We are still having a look at the “buildable lot” case, Drolet v. Re/Max Riverview (2016).
This matter started out with the Buyer, Drolet having purchased a property for $23,000, and later being able to prove a further $17,979.53, in consequential losses, that’s $40,979.53 plus Court costs.
That would be a matter to be tried in the Superior Court of Justice Trial Division. The jurisdiction of the Small Claims Court goes up to $25,000.00.
The Small Claims Court has a simplified procedure; Superior Court is somewhat more costly. There are discoveries which can take considerable time and expense.
In this case, the Township paid $25,000.00 and bought the property. That left the consequential losses largely intact, but without compensation.

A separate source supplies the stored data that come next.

(* ===== verification/Diff.v ===== *)
(** * Line differences (src/internal/diff/diff.go)

    Myers' algorithm with its trace and backtracking, the grouping of edits into
    hunks with context, the unified format and the statistics. *)
From S2P Require Import Prelude GoStrings.
From stdpp Require Import list.

(** No call here returns an error. *)
Abbreviation out := (outcome Empty_set).

Record Options := MkOptions { ContextLines : Z; SrcName : bytes; DstName : bytes }.
Record DiffStat := MkDiffStat { Insertions : nat; Deletions : nat; Binary : bool }.

(** ** Lines *)

(** [strings.ReplaceAll(s, "\r\n", "\n")] *)
Fixpoint replace_crlf (s : bytes) : bytes :=
  match s with
  | [] => []
  | c :: s' =>
    match s' with
    | d :: s'' =>
      if bool_decide (c = CR) && bool_decide (d = NL) then NL :: replace_crlf s''
      else c :: replace_crlf s'
    | [] => [c]
    end
  end.

(** [strings.ReplaceAll(s, "\r", "\n")] *)
Definition replace_cr (s : bytes) : bytes := map (λ c, if bool_decide (c = CR) then NL else c) s.

Definition splitLines (data : bytes) : list bytes * bool :=
  if length data =? 0 then ([], true) else
  let s := replace_cr (replace_crlf data) in
  let endsWithNewline := HasSuffix s [NL] in
  let lines := Split s NL in
  let lines := if bool_decide (last lines = Some []) then take (length lines - 1) lines else lines in
  if length lines =? 0 then ([], true) else (lines, endsWithNewline).

Definition isBinary (data : bytes) : bool := bool_decide (x00 ∈ data).

(** ** Edit scripts *)

Inductive opKind := opEqual | opInsert | opDelete.
#[export] Instance opKind_eq_dec : EqDecision opKind.
Proof. solve_decision. Defined.

Record editOp := MkOp { kind : opKind; text : bytes }.

(** Array reads and writes at an [int] index; both panic out of range. *)
Definition aget {A} (l : list A) (i : Z) : out A := if (i <? 0)%Z then Panic else index l (Z.to_nat i).
Definition aset {A} (l : list A) (i : Z) (x : A) : out (list A) :=
  if ((i <? 0) || (zlen l <=? i))%Z then Panic else Ret (<[Z.to_nat i := x]> l).

(** The condition by which both passes choose between the neighbours of a
    diagonal: [true] is a move down from [k+1]. *)
Definition moves_down (v : list Z) (max d k : Z) : out bool :=
  if (k =? - d)%Z then Ret true else
  if (k =? d)%Z then Ret false else
  a ← aget v (k - 1 + max);
  b ← aget v (k + 1 + max);
  Ret (a <? b)%Z.

Fixpoint snake (fuel : nat) (src dst : list bytes) (x y : Z) : out (Z * Z) :=
  match fuel with
  | O => NoFuel
  | S fuel =>
    if ((x <? zlen src) && (y <? zlen dst))%Z then
      a ← aget src x;
      b ← aget dst y;
      if bool_decide (a = b) then snake fuel src dst (x + 1) (y + 1) else Ret (x, y)
    else Ret (x, y)
  end.

(** One round over the diagonals [k], [k+2], ..., [d]; [true] when the end of
    both texts is reached. *)
Fixpoint k_loop (fuel : nat) (src dst : list bytes) (max d k : Z) (v : list Z) : out (bool * list Z) :=
  match fuel with
  | O => NoFuel
  | S fuel =>
    if (k <=? d)%Z then
      down ← moves_down v max d k;
      x ← (if down : bool then aget v (k + 1 + max) else a ← aget v (k - 1 + max); Ret (a + 1)%Z);
      '(x, y) ← snake (S (length src)) src dst x (x - k);
      v ← aset v (k + max) x;
      if ((zlen src <=? x) && (zlen dst <=? y))%Z then Ret (true, v)
      else k_loop fuel src dst max d (k + 2) v
    else Ret (false, v)
  end.

(** The walk back along a diagonal. *)
Fixpoint back_diag (fuel : nat) (src : list bytes) (x y prevX prevY : Z) (ops : list editOp) :
    out (Z * Z * list editOp) :=
  match fuel with
  | O => NoFuel
  | S fuel =>
    if ((prevX <? x) && (prevY <? y))%Z then
      l ← aget src (x - 1);
      back_diag fuel src (x - 1) (y - 1) prevX prevY (ops ++ [MkOp opEqual l])
    else Ret (x, y, ops)
  end.

Definition back_step (trace : list (list Z)) (src dst : list bytes) (d : nat) (x y : Z)
    (ops : list editOp) : out (Z * Z * list editOp) :=
  let max := (zlen src + zlen dst)%Z in
  v ← index trace d;
  let k := (x - y)%Z in
  down ← moves_down v max (Z.of_nat d) k;
  let prevK := if down : bool then (k + 1)%Z else (k - 1)%Z in
  prevX ← aget v (prevK + max);
  let prevY := (prevX - prevK)%Z in
  '(x, y, ops) ← back_diag (S (length src)) src x y prevX prevY ops;
  if 0 <? d then
    if (x =? prevX)%Z then
      l ← aget dst (y - 1); Ret (x, (y - 1)%Z, ops ++ [MkOp opInsert l])
    else
      l ← aget src (x - 1); Ret ((x - 1)%Z, y, ops ++ [MkOp opDelete l])
  else Ret (x, y, ops).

This lawsuit did not include the Township. The Township was “out”. The same theory of false representations and negligent statements could have been made against the Township. Presumably, that was the reason that they bought the property. Left with a claim of less than $25,000, the Plaintiff could now sue for his losses in the Small Claims Court.
However, dropping the key Defendant proved to be problematic. Here, the action was simply against the Agent. Likely, the Trial Judge would have awarded Judgment against the Township for the full $41,000.00. But, the Township was not there, so the case was simply dismissed as against the only remaining Defendant.
While it might have seemed attractive at first, 1) get $25,000.00, 2) drop one Defendant and 3) sue for the balance in Small Claims Court, this proposition nevertheless proved costly for the Buyer. It just wasn’t worth it. The case that was left over, was just far too risky.